By Noel Michaels
As horse racing fans, and as Americans, we find ourselves in uncharted waters of uncertainty due the coronavirus pandemic that not only poses a threat to public health but continues to impact almost every phase of life for many of us, from the stock market tumbling to our decisions whether to even go out in public.
Thankfully, we still have the ability to bet on horse racing, even though things currently are as turbulent as ever. Races are being run with no spectators, meets are closing down, and the date of the Kentucky Derby was postponed until September. The latest news was Oaklawn Park rescheduling the Arkansas Derby from April 11 to the Kentucky Derby’s original date of May 2.

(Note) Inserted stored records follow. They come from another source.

(** One mapping is made; the call for a second is pending when the mapper is
    cancelled. *)
Definition cancel_steps : list (Z * Step) := add_steps ++ [(10, ToMapper (PortMapper.CallAdd wanted)); (11, ToMapper PortMapper.Cancel)].
Lemma stack_accounts_witness :
  exists g w, let w0 := PortMapper.mkWorld (PortMapper.new_PortMapper PortMapper.default_Options) g [] in
    take_steps no_address accepting no_address ((0, ToGateway Timeout) :: cancel_steps) w0 = Some w /\
    forall call, 0 <= call < PortMapper.next_call (PortMapper.mapper w) ->
      call ∈ PortMapper.calls w /\ PortMapper.reports call w = 0%nat \/
      (call ∉ PortMapper.calls w) /\ PortMapper.reports call w =
        if bool_decide (call ∈ forgotten no_address accepting no_address ((0, ToGateway Timeout) :: cancel_steps) w0) then 0%nat else 1%nat.
Proof.
  destruct (stack_accounts no_address accepting no_address 0 (Attach sample_info) PortMapper.default_Options
    ((0, ToGateway Timeout) :: cancel_steps)) as (g & w & Eg & Ew & H & _).
  { repeat constructor; try done; intros id; discriminate. }
  { left. reflexivity. }
  exists g, w. split; [exact Ew|exact H].
Defined.
(** A client whose request is under way. *)
Record running (c : Client) : Prop := mkRunning {
  run_busy : busy c = true;
  run_deadline : deadline c = true;
  run_reported : reported c = false;
  run_secure : secure c = iequals (scheme (current_url c)) (lit "https")
}.

(** What holds of a client's parts at all times. *)
Record sound (c : Client) : Prop := mkSound {
  sound_out : Buffer.wf (outgoing c);
  sound_in : Buffer.wf (incoming c);
  sound_parser : HttpResponse.inv (parser c);
  sound_limits : HttpResponse.limits_ok (o_limits (options c))
}.

Definition ample : Prop := forall n, n <= max_size -> alloc n = true.

Definition same_request (c c' : Client) : Prop :=
  current_method c' = current_method c /\ current_url c' = current_url c /\ current_extra c' = current_extra c /\
  current_body c' = current_body c /\ redirects_followed c' = redirects_followed c /\ options c' = options c.

(** Nothing but what is read, the address and what waits to be written has changed. *)
Record kept (c c' : Client) : Prop := mkKept {
  kept_request : same_request c c';
  kept_socket : socket c' = socket c;
  kept_busy : busy c' = busy c;
  kept_deadline : deadline c' = deadline c;
  kept_reported : reported c' = reported c;
  kept_secure : secure c' = secure c
}.

Lemma kept_trans c1 c2 c3 : kept c1 c2 -> kept c2 c3 -> kept c1 c3.
Proof.
  intros [(?&?&?&?&?&?) ? ? ? ? ?] [(?&?&?&?&?&?) ? ? ? ? ?].
  constructor; [repeat split|..]; etransitivity; eassumption.
Qed.

Lemma kept_running c c' : kept c c' -> running c -> running c'.
Proof. intros [(_&E&_) ? ? ? ? ?] []. constructor; rewrite ?E; congruence. Qed.

Lemma append_sound data b : Buffer.wf b -> Buffer.wf (snd (append alloc data b)) /\
  (ample -> zlen (Buffer.live b) + zlen data < 2 ^ 62 -> Buffer.live (snd (append alloc data b)) = Buffer.live b ++ data).
Proof.
  intros Hb. destruct (append_all_or_nothing alloc data b Hb) as (ok & b' & -> & Hw & Hl & _ & Hok). cbn. split; [done|].
  intros Ha Hs. rewrite Hl. rewrite Hok; [done| |done]. rewrite Buffer.live_length in Hs by done. lia.
Qed.

(** How a connection is left: with one report, or for the next one, made for a
    request that relates to the one before as [R] says. *)
Inductive left_for (R : Client -> Client -> Prop) (w w' : World) : Prop :=
  | left_ended l r (_ : out w' = out w ++ l ++ [r]) (_ : forallb is_quiet l = true) (_ : is_report r = true)
      (_ : idle (client w')) (_ : sockets w <= sockets w' <= sockets w + 1)
  | left_started l (_ : out w' = out w ++ l) (_ : forallb is_quiet l = true) (_ : socket (client w') = Some (sockets w))
      (_ : sockets w' = sockets w + 1) (_ : running (client w')) (_ : R (client w) (client w'))
      (_ : ample -> zlen (request_text (client w')) < 2 ^ 62 -> Buffer.live (outgoing (client w')) = request_text (client w')).
Definition with_sd (d : option Z) (s : Socket) : Socket :=
  mkSocket d (addr s) (state s) (monitor_trigger s) (monitored s) (address s) (port s) (autoConnectAfterLookup s) (handler s) (timer s) (connect_timeout s) (outbound s) (lookup_target s) (reuse_local_port s) (local_port s) (proxy s) (proxy_address s) (handshake s) (tls s) (allow_untrusted s) (peer_pending s) (proxy_pending s).
Definition with_addr (a : option (InetAddress * Z)) (s : Socket) : Socket :=
  mkSocket (sd s) a (state s) (monitor_trigger s) (monitored s) (address s) (port s) (autoConnectAfterLookup s) (handler s) (timer s) (connect_timeout s) (outbound s) (lookup_target s) (reuse_local_port s) (local_port s) (proxy s) (proxy_address s) (handshake s) (tls s) (allow_untrusted s) (peer_pending s) (proxy_pending s).
Definition with_state (st : SocketState) (s : Socket) : Socket :=
  mkSocket (sd s) (addr s) st (monitor_trigger s) (monitored s) (address s) (port s) (autoConnectAfterLookup s) (handler s) (timer s) (connect_timeout s) (outbound s) (lookup_target s) (reuse_local_port s) (local_port s) (proxy s) (proxy_address s) (handshake s) (tls s) (allow_untrusted s) (peer_pending s) (proxy_pending s).
Definition with_monitor (t : Triggers) (m : bool) (s : Socket) : Socket :=
  mkSocket (sd s) (addr s) (state s) t m (address s) (port s) (autoConnectAfterLookup s) (handler s) (timer s) (connect_timeout s) (outbound s) (lookup_target s) (reuse_local_port s) (local_port s) (proxy s) (proxy_address s) (handshake s) (tls s) (allow_untrusted s) (peer_pending s) (proxy_pending s).
Definition with_address (a : option InetAddress) (p : bool) (s : Socket) : Socket :=
  mkSocket (sd s) (addr s) (state s) (monitor_trigger s) (monitored s) a (port s) (autoConnectAfterLookup s) (handler s) (timer s) (connect_timeout s) (outbound s) (lookup_target s) (reuse_local_port s) (local_port s) (proxy s) (proxy_address s) (handshake s) (tls s) (allow_untrusted s) p (proxy_pending s).
Definition with_auto (b : bool) (s : Socket) : Socket :=
  mkSocket (sd s) (addr s) (state s) (monitor_trigger s) (monitored s) (address s) (port s) b (handler s) (timer s) (connect_timeout s) (outbound s) (lookup_target s) (reuse_local_port s) (local_port s) (proxy s) (proxy_address s) (handshake s) (tls s) (allow_untrusted s) (peer_pending s) (proxy_pending s).
Definition with_handler (h : bool) (s : Socket) : Socket :=
  mkSocket (sd s) (addr s) (state s) (monitor_trigger s) (monitored s) (address s) (port s) (autoConnectAfterLookup s) h (timer s) (connect_timeout s) (outbound s) (lookup_target s) (reuse_local_port s) (local_port s) (proxy s) (proxy_address s) (handshake s) (tls s) (allow_untrusted s) (peer_pending s) (proxy_pending s).
Definition with_timer (t : bool) (s : Socket) : Socket :=
  mkSocket (sd s) (addr s) (state s) (monitor_trigger s) (monitored s) (address s) (port s) (autoConnectAfterLookup s) (handler s) t (connect_timeout s) (outbound s) (lookup_target s) (reuse_local_port s) (local_port s) (proxy s) (proxy_address s) (handshake s) (tls s) (allow_untrusted s) (peer_pending s) (proxy_pending s).
Definition with_timeout (t : Z) (s : Socket) : Socket :=
  mkSocket (sd s) (addr s) (state s) (monitor_trigger s) (monitored s) (address s) (port s) (autoConnectAfterLookup s) (handler s) (timer s) t (outbound s) (lookup_target s) (reuse_local_port s) (local_port s) (proxy s) (proxy_address s) (handshake s) (tls s) (allow_untrusted s) (peer_pending s) (proxy_pending s).
Definition with_target (t : LookupTarget) (s : Socket) : Socket :=
  mkSocket (sd s) (addr s) (state s) (monitor_trigger s) (monitored s) (address s) (port s) (autoConnectAfterLookup s) (handler s) (timer s) (connect_timeout s) (outbound s) t (reuse_local_port s) (local_port s) (proxy s) (proxy_address s) (handshake s) (tls s) (allow_untrusted s) (peer_pending s) (proxy_pending s).
Definition with_local (b : bool) (p : Z) (s : Socket) : Socket :=
  mkSocket (sd s) (addr s) (state s) (monitor_trigger s) (monitored s) (address s) (port s) (autoConnectAfterLookup s) (handler s) (timer s) (connect_timeout s) (outbound s) (lookup_target s) b p (proxy s) (proxy_address s) (handshake s) (tls s) (allow_untrusted s) (peer_pending s) (proxy_pending s).
Definition with_proxy (p : ProxySettings) (s : Socket) : Socket :=
  mkSocket (sd s) (addr s) (state s) (monitor_trigger s) (monitored s) (address s) (port s) (autoConnectAfterLookup s) (handler s) (timer s) (connect_timeout s) (outbound s) (lookup_target s) (reuse_local_port s) (local_port s) p (proxy_address s) (handshake s) (tls s) (allow_untrusted s) (peer_pending s) (proxy_pending s).
Definition with_proxy_address (a : option InetAddress) (p : bool) (s : Socket) : Socket :=
  mkSocket (sd s) (addr s) (state s) (monitor_trigger s) (monitored s) (address s) (port s) (autoConnectAfterLookup s) (handler s) (timer s) (connect_timeout s) (outbound s) (lookup_target s) (reuse_local_port s) (local_port s) (proxy s) a (handshake s) (tls s) (allow_untrusted s) (peer_pending s) p.
Definition with_handshake (h : option Socks5.Socks5Handshake) (s : Socket) : Socket :=
  mkSocket (sd s) (addr s) (state s) (monitor_trigger s) (monitored s) (address s) (port s) (autoConnectAfterLookup s) (handler s) (timer s) (connect_timeout s) (outbound s) (lookup_target s) (reuse_local_port s) (local_port s) (proxy s) (proxy_address s) h (tls s) (allow_untrusted s) (peer_pending s) (proxy_pending s).
Definition with_tls (b : bool) (s : Socket) : Socket :=
  mkSocket (sd s) (addr s) (state s) (monitor_trigger s) (monitored s) (address s) (port s) (autoConnectAfterLookup s) (handler s) (timer s) (connect_timeout s) (outbound s) (lookup_target s) (reuse_local_port s) (local_port s) (proxy s) (proxy_address s) (handshake s) b (allow_untrusted s) (peer_pending s) (proxy_pending s).
Definition with_untrusted (b : option bool) (s : Socket) : Socket :=
  mkSocket (sd s) (addr s) (state s) (monitor_trigger s) (monitored s) (address s) (port s) (autoConnectAfterLookup s) (handler s) (timer s) (connect_timeout s) (outbound s) (lookup_target s) (reuse_local_port s) (local_port s) (proxy s) (proxy_address s) (handshake s) (tls s) b (peer_pending s) (proxy_pending s).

The month of March basically started out normal, but things have gone haywire since. Flashback to Feb. 29, a time only three weeks ago that seems like eons. Maximum Security had just won the $20 million Saudi Cup, and Ete Indien had just scored a breakthrough victory in the Fountain of Youth (G2) on the road to the Triple Crown. Since then, what’s happened in horse racing is something no one could have possibly fathomed.
The first bombshell news to hit racing came March 9, when trainers Jason Servis and Jorge Navarro, and others, were placed under arrest as federal prosecutors charged them of giving illegal medications to racehorses as a part of a sweeping conspiracy that indicted a total of 27 people including veterinarians and others involved in manufacturing and distributing performance-enhancing drugs to race horses. The allegations involving Servis included Maximum Security, who has been transferred to the barn of Bob Baffert for an unsure future.
The scandal that involves Servis and Navarro will have wide-ranging effects on horse racing, both from a positive and negative standpoint, but it is impossible to find any bright side in the devastation being brought about by the coronavirus, starting with the postponement of the Derby until Sept. 5. This marks the first time the Derby will not be run on the first Saturday in May since 1945.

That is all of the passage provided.